Qu'apporte le Big Data aux directions des ressources humaines (DRH) ? Beaucoup de choses, plutôt positives. Mais ce type d'analyses présente aussi des risques et des inconvénients s'il est manipulé sans précautions. « En matière d'analyses de données, les RH sont plutôt en retard par rapport à la finance ou au marketing », remarque Geoffroy de Lestrange, directeur marketing Europe de Cornerstone OnDemand, éditeur de solutions dédiées aux RH. « Or, le Big Data est un élément de l'ensemble logique qui permet de prendre de meilleures décisions ».
Dans le contexte tendu à la fois pour l'emploi, le recrutement et la fidélisation des collaborateurs, « le Big Data aide le service RH de l'entreprise à comprendre ce qui se passe pour anticiper les futurs besoins et il favorise le dialogue avec la direction générale », ajoute Geoffroy de Lestrange. En analysant les importants volumes de données dont elles disposent sur les employés, les DRH peuvent anticiper les besoins de profils ou de formation, ou identifier les compétences en interne en cas de création d'une nouvelle filiale, de lancement d'un nouveau produit ou d'un plan de succession.
S'approprier les outils
Pour faire bon usage de ces analyses de données, « il faut sortir de nos schémas de pensée et identifier les variables pertinentes.
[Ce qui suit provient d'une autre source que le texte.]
(* ===== verification/TbfConform.v ===== *)
(** * The token bucket filter conforms to its contract

    The contract is the one stated at the top of sch_tbf.c, in units of time:
    for the packets that left between two moments, the transmission times sum
    to at most the bucket depth plus the time between the moments.  [ledger]
    is the abstract token bucket, [run_ledger] the refinement: every run of
    the filter, changes of the rate included, is a run of the abstract
    bucket. *)

From Stdlib Require Import ZArith Lia.
From stdpp Require Import base numbers list option.
From S2P Require Import Prelude Sched Tbf.

Open Scope Z_scope.

(** ** The abstract token bucket

    [ledger cost depth lvl t l]: a bucket that holds [lvl] at time [t] can pay
    for the packets of [l], each at its time, never holding more than the
    packet's bucket depth. *)
Inductive ledger (cost depth : sent → Z) : Z → Z → list sent → Prop :=
| ledger_nil lvl t : ledger cost depth lvl t []
| ledger_cons lvl t s lvl' l :
    0 ≤ lvl' →
    t ≤ s_time s →
    lvl' + cost s ≤ depth s →
    lvl' + cost s ≤ lvl + (s_time s - t) →
    ledger cost depth lvl' (s_time s) l →
    ledger cost depth lvl t (s :: l).

(** The time of the last packet, [d] if there is none. *)
Definition last_time (d : Z) (l : list sent) : Z := foldl (λ _ s, s_time s) d l.

Lemma ledger_app_r cost depth lvl t p l :
  ledger cost depth lvl t (p ++ l) → ∃ lvl' t', ledger cost depth lvl' t' l.
Proof.
  revert lvl t. induction p as [|s p IH]; intros lvl t Hl; [by eauto|].
  inversion Hl; subst. eauto.
Qed.

Lemma ledger_prefix cost depth lvl t p r :
  0 ≤ lvl → ledger cost depth lvl t (p ++ r) →
  total cost p ≤ lvl + (last_time t p - t).
Proof.
  revert lvl t. induction p as [|s p IH]; intros lvl t Hlvl Hl.
  - unfold last_time; simpl; lia.
  - inversion Hl as [|? ? ? lvl' ? Hpos Ht Hd Hp Hl']; subst.
    simpl. specialize (IH _ _ Hpos Hl'). lia.
Qed.

(** Any stretch of a ledger obeys the contract of the bucket. *)
Lemma ledger_conforms cost depth lvl t p s m r :
  ledger cost depth lvl t (p ++ (s :: m) ++ r) →
  total cost (s :: m) ≤ depth s + (last_time (s_time s) m - s_time s).
Proof.
  intros (lvl1 & t1 & Hl)%ledger_app_r.
  inversion Hl as [|? ? ? lvl' ? Hpos Ht Hd Hp Hl']; subst.
  simpl. pose proof (ledger_prefix _ _ _ _ _ _ Hpos Hl'). lia.
Qed.

(** ** The filter's arithmetic *)

Record bucket_ok {Q} (q : tbf_sched_data Q) : Prop := {
  ok_tokens : 0 ≤ tokens q < 2 ^ 62;
  ok_ptokens : 0 ≤ ptokens q < 2 ^ 62;
  ok_buffer : 0 ≤ buffer q < 2 ^ 62;
  ok_mtu : 0 ≤ mtu q < 2 ^ 62;
  ok_t_c : 0 ≤ t_c q < 2 ^ 62;
}.

Create HintDb tbf discriminated.

Lemma bucket_ok_set_qdisc {Q} (i : inner Q) q : bucket_ok q → bucket_ok (set_qdisc i q).
Proof. by intros []; constructor. Qed.

Lemma bucket_ok_set_watchdog {Q} w (q : tbf_sched_data Q) :
  bucket_ok q → bucket_ok (set_watchdog w q).
Proof. by intros []; constructor. Qed.

#[export] Hint Resolve bucket_ok_set_qdisc bucket_ok_set_watchdog : tbf.

Section arith.
Context `{KernelHeadersOk} {Q : Type} `{InnerQdisc Q}.
Implicit Types q : tbf_sched_data Q.

Lemma tbf_balance_eq now len q :
  bucket_ok q → t_c q ≤ now < 2 ^ 62 →
  tbf_balance now len q =
    (Z.min (buffer q) (tokens q + Z.min (now - t_c q) (buffer q))
       - psched_l2t_ns (rate q) len,
     if tbf_peak_present q
     then Z.min (mtu q) (ptokens q + Z.min (now - t_c q) (buffer q))
            - psched_l2t_ns (peak q) len
     else 0).
Proof.
  intros [] Hnow. unfold tbf_balance.
  pose proof (l2t_range (rate q) len). pose proof (l2t_range (peak q) len).
  cint.
  f_equal.
  - destruct (Z.ltb_spec (buffer q) (Z.min (now - t_c q) (buffer q) + tokens q)); cint; lia.
  - destruct (tbf_peak_present q); [|done].
    destruct (Z.ltb_spec (mtu q) (Z.min (now - t_c q) (buffer q) + ptokens q)); cint; lia.
Qed.

#[local] Opaque tbf_balance.

Lemma lor_nonneg_iff a b : (0 <=? Z.lor a b) = true ↔ 0 ≤ a ∧ 0 ≤ b.
Proof. rewrite Z.leb_le. apply Z.lor_nonneg. Qed.

(** A packet leaves: the bucket pays for it, and what is left was in the
    bucket, whose content is capped by its depth. *)
Lemma tbf_dequeue_sent `{!InnerQdiscOk Q} now d (sch sch' : Qdisc Q) skb :
  bucket_ok (priv sch) → t_c (priv sch) ≤ now < 2 ^ 62 →
  tbf_dequeue now d sch = (Some skb, sch') →
  let q := priv sch in
  let q' := priv sch' in
  let s := sent_of now skb q in
  t_c q' = now ∧ buffer q' = buffer q ∧ mtu q' = mtu q ∧
  0 ≤ tokens q' ∧ tokens q' + s_cost s ≤ buffer q ∧
  tokens q' + s_cost s ≤ tokens q + (now - t_c q) ∧
  0 ≤ ptokens q' ∧ ptokens q' + s_pcost s ≤ mtu q ∧
  ptokens q' + s_pcost s ≤ ptokens q + (now - t_c q).
Proof.
  intros Hok Hnow. destruct sch as [ql qs bs q]; simpl in *. unfold tbf_dequeue; simpl.
  destruct (inner_peek (qdisc q)) as [o i] eqn:Hpeek; simpl.
  destruct o as [skb1|]; [|done].
  destruct (tbf_balance now (pkt_len skb1) (set_qdisc i q)) as [toks ptoks] eqn:Hbal.
  rewrite tbf_balance_eq in Hbal by (simpl; auto with tbf). simpl in Hbal.
  destruct (0 <=? Z.lor toks ptoks) eqn:Hlor; [|intros [=]].
  apply lor_nonneg_iff in Hlor as [Ht Hp].
  destruct (inner_dequeue_peeked i) as [o2 i2] eqn:Hdeq; simpl.
  destruct o2 as [skb2|]; [|intros [=]]. intros [= <- <-]; simpl.
  assert (skb2 = skb1) as ->.
  { unfold inner_peek, inner_dequeue_peeked in *.
    destruct (qdisc q) as [|c]; [done|].
    destruct (iq_peek c) as [o1 c1] eqn:E1. injection Hpeek as -> <-.
    destruct (iq_dequeue_peeked c1) as [o3 c3] eqn:E2. injection Hdeq as -> <-.
    apply iq_peek_ok in E1 as [E1 Eq]. apply iq_dequeue_ok in E2 as [E2 _].
    rewrite Eq in E2. congruence. }
  assert (tbf_peak_present (set_qdisc i q) = tbf_peak_present q) as Hpp by done.
  rewrite Hpp in Hbal. destruct Hok as [? ? ? ? ?].
  pose proof (l2t_range (peak q) (pkt_len skb1)).
  injection Hbal as <- <-. destruct (tbf_peak_present q); lia.
Qed.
Il faut aussi expliquer et faire de la pédagogie », prévient François Geuze, consultant en informatique et RH. Si les algorithmes ou les règles de prise de décision ne sont pas connus, le risque est de faire de l'outil Big Data une « boîte noire ». « La DRH doit étayer les décisions prises qu'il s'agisse d'augmentations de salaires ou de recrutements. Chacun doit pouvoir comprendre pourquoi et comment on en est arrivé à telle ou telle décision ». Cela favorise l'acceptabilité par les collaborateurs.
Pour enrichir les données analysées par les algorithmes prédictifs qui servent à anticiper, Cornerstone consolide les données de tous ses clients. « Notre solution est en mode SaaS. Nous fournissons à nos clients les données produites depuis nos débuts il y a 17 ans par 26 millions d'utilisateurs, après les avoir anonymisées », explique Geoffroy de Lestrange. Le client y ajoute ses propres données historiques avant de procéder à ses analyses.
Se poser la question de la finalité
« La technologie n'est pas neutre. Il faut intégrer la question de l'éthique et de la protection de la confidentialité des données dès la conception des outils », souligne Eric Pérès, vice-président de la CNIL et secrétaire général de l'organisation syndicale FO Cadres. Pour lui, il est important de se poser la question de la finalité du traitement des données. « Certes, le Big Data ouvre de nouvelles perspectives, mais attention au risque de surveillance de masse ».
Les badges qui donnent accès aux collaborateurs aux locaux, à la cantine, au parking… produisent des données. Il convient de réfléchir à comment et où ces données sont stockées et quels sont les risques de piratage, par exemple. « Si l'entreprise enregistre l'empreinte biométrique de certains collaborateurs, vaut-il mieux stocker ces données en central ou localement dans un dispositif ? Et si ces données sont croisées, elles peuvent donner beaucoup d'informations sur le collaborateur, sa santé, ses déplacements… Il faut donc savoir précisément quels sont les éléments transmis à la DRH ».
Il reste un peu de temps aux acteurs concernés, DRH, entreprises, éditeurs et organisations, pour réfléchir à ce que Eric Pérès appelle un « pacte de conformité » avant la mise en application du Règlement général sur la protection des données (RGPD), au printemps 2018.